A normal, affordable MakerBot Replicator desktop 3D printer was used

Aug 22, 2014 08:57 GMT  ·  By

Additive manufacturing technology, otherwise known as 3D printing, seems to spark some new breakthrough in the field of medicine every other day. Researchers from Louisiana Tech University have just revealed the latest advancement.

It appears that researchers from the University, both faculty and doctoral students, were able to create their own custom 3D printer filament.

This would not be such a big deal, if not for the possible uses of the filament. You see, the filament can be used to make implants on a normal MakerBot Replicator 3D printer.

Not just any implants either, but ones that are loaded with drugs, like antibiotics or chemotherapeutics. The idea is to implant the, well, implants inside the body and allow the organism to absorb the drugs inside, and even decompose the implant itself over time.

It's a new potential treatment method for many ailments and infections, one that could pose very few risks, especially in the long term.

To make the filament, the faculty and doctoral students within the school’s biomedical engineering and nanosystems engineering programs cobbled together a filament extruder capable of producing a filament made of biocompatible material.

The filament can include the medical compounds we mentioned, but it can easily be processed by a MakerBot Replicator 3D printer.

Jeffery Weisman, a doctoral student in Louisiana Tech’s biomedical engineering program, explained that the filament contains nanoparticles and other additives.

With the help of nanosystems engineering doctoral candidate Connor Nicholson, he and their team were able to explain to Phoenix, Arizona based Extrusionbot, LLC what materials to supply them with.
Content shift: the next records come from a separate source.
(** * inscope: the scope-matching engine of [main.go]

    A shallow embedding of the pattern translation, the host-name
    resolution, the scope-file reader and the classifier of [main.go],
    with the properties of each.

    Go strings are byte sequences; they are modelled by [string], whose
    characters are the bytes. *)

From Stdlib Require Import Bool Arith List ZArith Lia.
From Stdlib Require Import Ascii String.
Import ListNotations.

Local Open Scope string_scope.
Local Open Scope bool_scope.
Local Open Scope nat_scope.

(** ** The functions of Go's [strings] package that [main.go] calls *)

Module Strings.

(** [strings.HasPrefix s prefix]. *)
Definition HasPrefix (s pre : string) : bool := String.prefix pre s.

(** Reversal and [strings.HasSuffix]. *)
Fixpoint rev (s : string) : string :=
  match s with
  | EmptyString => EmptyString
  | String c t => rev t ++ String c EmptyString
  end.

Definition HasSuffix (s suf : string) : bool := String.prefix (rev suf) (rev s).

(** [strings.Contains s substr]: some suffix of [s] starts with [substr]. *)
Fixpoint Contains (s substr : string) : bool :=
  HasPrefix s substr ||
  match s with
  | EmptyString => false
  | String _ t => Contains t substr
  end.

(** Membership of a byte in a set of bytes given as a string. *)
Fixpoint mem (c : ascii) (chars : string) : bool :=
  match chars with
  | EmptyString => false
  | String d t => Ascii.eqb c d || mem c t
  end.

(** [strings.ContainsAny s chars]. *)
Fixpoint ContainsAny (s chars : string) : bool :=
  match s with
  | EmptyString => false
  | String c t => mem c chars || ContainsAny t chars
  end.

(** [strings.ToLower] on bytes: the letters [A]..[Z] are mapped to
    [a]..[z], any other byte is kept.  This is what Go computes for a
    string of ASCII bytes. *)
Definition lower (c : ascii) : ascii :=
  let n := nat_of_ascii c in
  if (65 <=? n) && (n <=? 90) then ascii_of_nat (n + 32) else c.

Fixpoint ToLower (s : string) : string :=
  match s with
  | EmptyString => EmptyString
  | String c t => String (lower c) (ToLower t)
  end.

(** The white space of [strings.TrimSpace] among the ASCII bytes:
    tab, line feed, vertical tab, form feed, carriage return, space. *)
Definition isSpace (c : ascii) : bool :=
  let n := nat_of_ascii c in
  ((9 <=? n) && (n <=? 13)) || (n =? 32).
In the end, they were successful in 3D printing a drug emitting implant that can break down in the human body over time, gradually releasing the medication to a particular area. Definitely beats having to ingest a pill or get an injection that could waste most of their healing potential by dispersing through the whole body.

There are other forms of drug implants of course, but they're usually in the shape of beads that are molded out of hand-mixed bone cements, which have the unfortunate drawback of containing carcinogens. Also, they don't break down, meaning you'll have to go through a second surgery to get them out.

The 3D printed drug implants look really like small yellow balls, as the images show. We can definitely see them being used as standard part of certain treatments in half a decade or so. Just a few trial runs to go through first.